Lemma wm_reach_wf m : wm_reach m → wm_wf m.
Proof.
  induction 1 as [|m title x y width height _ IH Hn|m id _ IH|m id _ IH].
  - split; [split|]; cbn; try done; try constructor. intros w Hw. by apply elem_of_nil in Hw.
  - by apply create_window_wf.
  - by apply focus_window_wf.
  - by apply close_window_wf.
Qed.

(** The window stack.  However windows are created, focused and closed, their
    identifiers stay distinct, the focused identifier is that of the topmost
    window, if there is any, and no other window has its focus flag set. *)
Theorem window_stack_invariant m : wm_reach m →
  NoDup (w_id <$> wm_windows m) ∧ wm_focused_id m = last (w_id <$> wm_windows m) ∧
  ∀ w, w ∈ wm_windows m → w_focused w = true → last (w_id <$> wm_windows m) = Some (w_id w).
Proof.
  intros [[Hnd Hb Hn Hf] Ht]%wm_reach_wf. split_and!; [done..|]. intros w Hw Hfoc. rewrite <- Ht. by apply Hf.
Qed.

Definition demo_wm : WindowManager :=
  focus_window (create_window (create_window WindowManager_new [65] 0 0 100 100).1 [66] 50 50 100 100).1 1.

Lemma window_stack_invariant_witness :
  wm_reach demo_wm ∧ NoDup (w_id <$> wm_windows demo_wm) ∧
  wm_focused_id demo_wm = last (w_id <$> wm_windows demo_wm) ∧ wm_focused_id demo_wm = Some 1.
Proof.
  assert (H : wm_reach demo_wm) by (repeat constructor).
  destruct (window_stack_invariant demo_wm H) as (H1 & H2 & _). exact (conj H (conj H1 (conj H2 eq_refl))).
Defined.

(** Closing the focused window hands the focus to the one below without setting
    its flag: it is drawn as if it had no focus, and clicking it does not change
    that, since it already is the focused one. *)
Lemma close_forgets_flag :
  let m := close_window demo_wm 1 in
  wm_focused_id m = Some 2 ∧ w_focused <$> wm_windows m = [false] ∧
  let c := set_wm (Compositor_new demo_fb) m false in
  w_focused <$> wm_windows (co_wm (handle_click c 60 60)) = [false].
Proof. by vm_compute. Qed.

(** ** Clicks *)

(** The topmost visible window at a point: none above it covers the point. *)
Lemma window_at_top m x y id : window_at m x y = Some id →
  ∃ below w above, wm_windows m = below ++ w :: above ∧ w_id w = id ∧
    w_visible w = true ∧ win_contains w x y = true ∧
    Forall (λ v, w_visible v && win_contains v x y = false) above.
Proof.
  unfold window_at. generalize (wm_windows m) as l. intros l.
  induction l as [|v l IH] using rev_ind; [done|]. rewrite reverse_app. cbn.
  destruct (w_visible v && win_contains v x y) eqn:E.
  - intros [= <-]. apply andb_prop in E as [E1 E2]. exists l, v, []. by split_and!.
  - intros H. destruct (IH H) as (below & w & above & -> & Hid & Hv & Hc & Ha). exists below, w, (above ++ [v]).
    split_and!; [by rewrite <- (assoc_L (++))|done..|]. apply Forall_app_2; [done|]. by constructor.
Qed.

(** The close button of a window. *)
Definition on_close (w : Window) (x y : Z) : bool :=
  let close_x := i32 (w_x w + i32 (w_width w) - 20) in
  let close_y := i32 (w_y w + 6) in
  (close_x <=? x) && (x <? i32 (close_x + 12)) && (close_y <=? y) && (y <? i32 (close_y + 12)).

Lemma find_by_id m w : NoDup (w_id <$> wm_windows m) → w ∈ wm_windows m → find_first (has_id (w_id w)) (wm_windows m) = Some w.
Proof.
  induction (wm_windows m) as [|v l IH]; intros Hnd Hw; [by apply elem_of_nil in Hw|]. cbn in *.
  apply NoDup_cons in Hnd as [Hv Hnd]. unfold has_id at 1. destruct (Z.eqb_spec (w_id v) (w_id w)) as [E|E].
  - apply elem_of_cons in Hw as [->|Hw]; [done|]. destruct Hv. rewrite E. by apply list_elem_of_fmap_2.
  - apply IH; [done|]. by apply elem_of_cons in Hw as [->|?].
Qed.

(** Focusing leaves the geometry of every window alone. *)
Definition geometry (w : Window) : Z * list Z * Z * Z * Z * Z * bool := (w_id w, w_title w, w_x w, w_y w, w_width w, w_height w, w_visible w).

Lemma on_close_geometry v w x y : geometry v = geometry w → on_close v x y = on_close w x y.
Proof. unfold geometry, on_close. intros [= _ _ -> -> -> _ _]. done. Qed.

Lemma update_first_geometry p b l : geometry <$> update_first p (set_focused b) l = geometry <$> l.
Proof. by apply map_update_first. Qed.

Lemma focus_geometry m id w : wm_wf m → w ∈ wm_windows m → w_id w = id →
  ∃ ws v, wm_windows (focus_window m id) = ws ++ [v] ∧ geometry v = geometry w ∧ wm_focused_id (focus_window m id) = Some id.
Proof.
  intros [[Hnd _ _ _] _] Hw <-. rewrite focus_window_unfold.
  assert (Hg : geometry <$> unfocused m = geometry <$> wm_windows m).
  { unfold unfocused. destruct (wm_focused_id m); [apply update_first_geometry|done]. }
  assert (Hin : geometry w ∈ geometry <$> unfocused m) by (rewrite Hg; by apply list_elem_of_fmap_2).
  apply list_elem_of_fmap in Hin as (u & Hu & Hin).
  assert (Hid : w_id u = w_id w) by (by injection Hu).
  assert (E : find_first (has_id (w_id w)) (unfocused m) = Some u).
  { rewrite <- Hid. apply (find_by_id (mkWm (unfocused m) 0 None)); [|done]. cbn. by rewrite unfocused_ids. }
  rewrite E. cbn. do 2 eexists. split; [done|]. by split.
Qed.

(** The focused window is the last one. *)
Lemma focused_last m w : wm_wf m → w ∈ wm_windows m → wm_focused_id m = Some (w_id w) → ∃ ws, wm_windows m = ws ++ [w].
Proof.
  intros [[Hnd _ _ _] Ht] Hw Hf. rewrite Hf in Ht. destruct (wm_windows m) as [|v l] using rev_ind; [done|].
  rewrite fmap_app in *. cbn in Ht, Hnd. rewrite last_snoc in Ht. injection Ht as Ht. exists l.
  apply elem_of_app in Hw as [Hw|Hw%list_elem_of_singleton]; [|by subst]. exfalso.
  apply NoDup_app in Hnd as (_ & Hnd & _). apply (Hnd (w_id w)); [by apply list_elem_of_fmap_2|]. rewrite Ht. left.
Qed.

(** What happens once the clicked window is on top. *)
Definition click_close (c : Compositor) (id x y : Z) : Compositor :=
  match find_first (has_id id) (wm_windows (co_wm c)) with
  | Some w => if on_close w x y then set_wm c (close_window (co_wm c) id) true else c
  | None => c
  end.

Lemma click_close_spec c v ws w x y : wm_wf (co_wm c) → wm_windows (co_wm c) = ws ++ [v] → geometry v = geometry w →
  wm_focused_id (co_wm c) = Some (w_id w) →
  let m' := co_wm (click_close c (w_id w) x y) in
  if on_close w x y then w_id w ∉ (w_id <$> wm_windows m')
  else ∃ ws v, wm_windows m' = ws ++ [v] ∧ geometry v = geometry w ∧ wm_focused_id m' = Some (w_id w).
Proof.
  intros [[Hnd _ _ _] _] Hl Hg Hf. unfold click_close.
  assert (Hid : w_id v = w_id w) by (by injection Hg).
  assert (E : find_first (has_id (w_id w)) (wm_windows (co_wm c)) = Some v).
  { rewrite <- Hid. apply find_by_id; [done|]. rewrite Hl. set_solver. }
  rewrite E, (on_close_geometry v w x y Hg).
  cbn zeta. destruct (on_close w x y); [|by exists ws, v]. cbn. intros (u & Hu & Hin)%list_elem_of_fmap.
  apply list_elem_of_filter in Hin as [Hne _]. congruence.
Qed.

**Task goal**. Reproduce exactly, and with no other material, the lines between those holding "(** Closing the" and "wm_focused_id m = Some 2", inclusive.

**Result for this exercise**.
(** Closing the focused window hands the focus to the one below without setting
    its flag: it is drawn as if it had no focus, and clicking it does not change
    that, since it already is the focused one. *)
Lemma close_forgets_flag :
  let m := close_window demo_wm 1 in
  wm_focused_id m = Some 2 ∧ w_focused <$> wm_windows m = [false] ∧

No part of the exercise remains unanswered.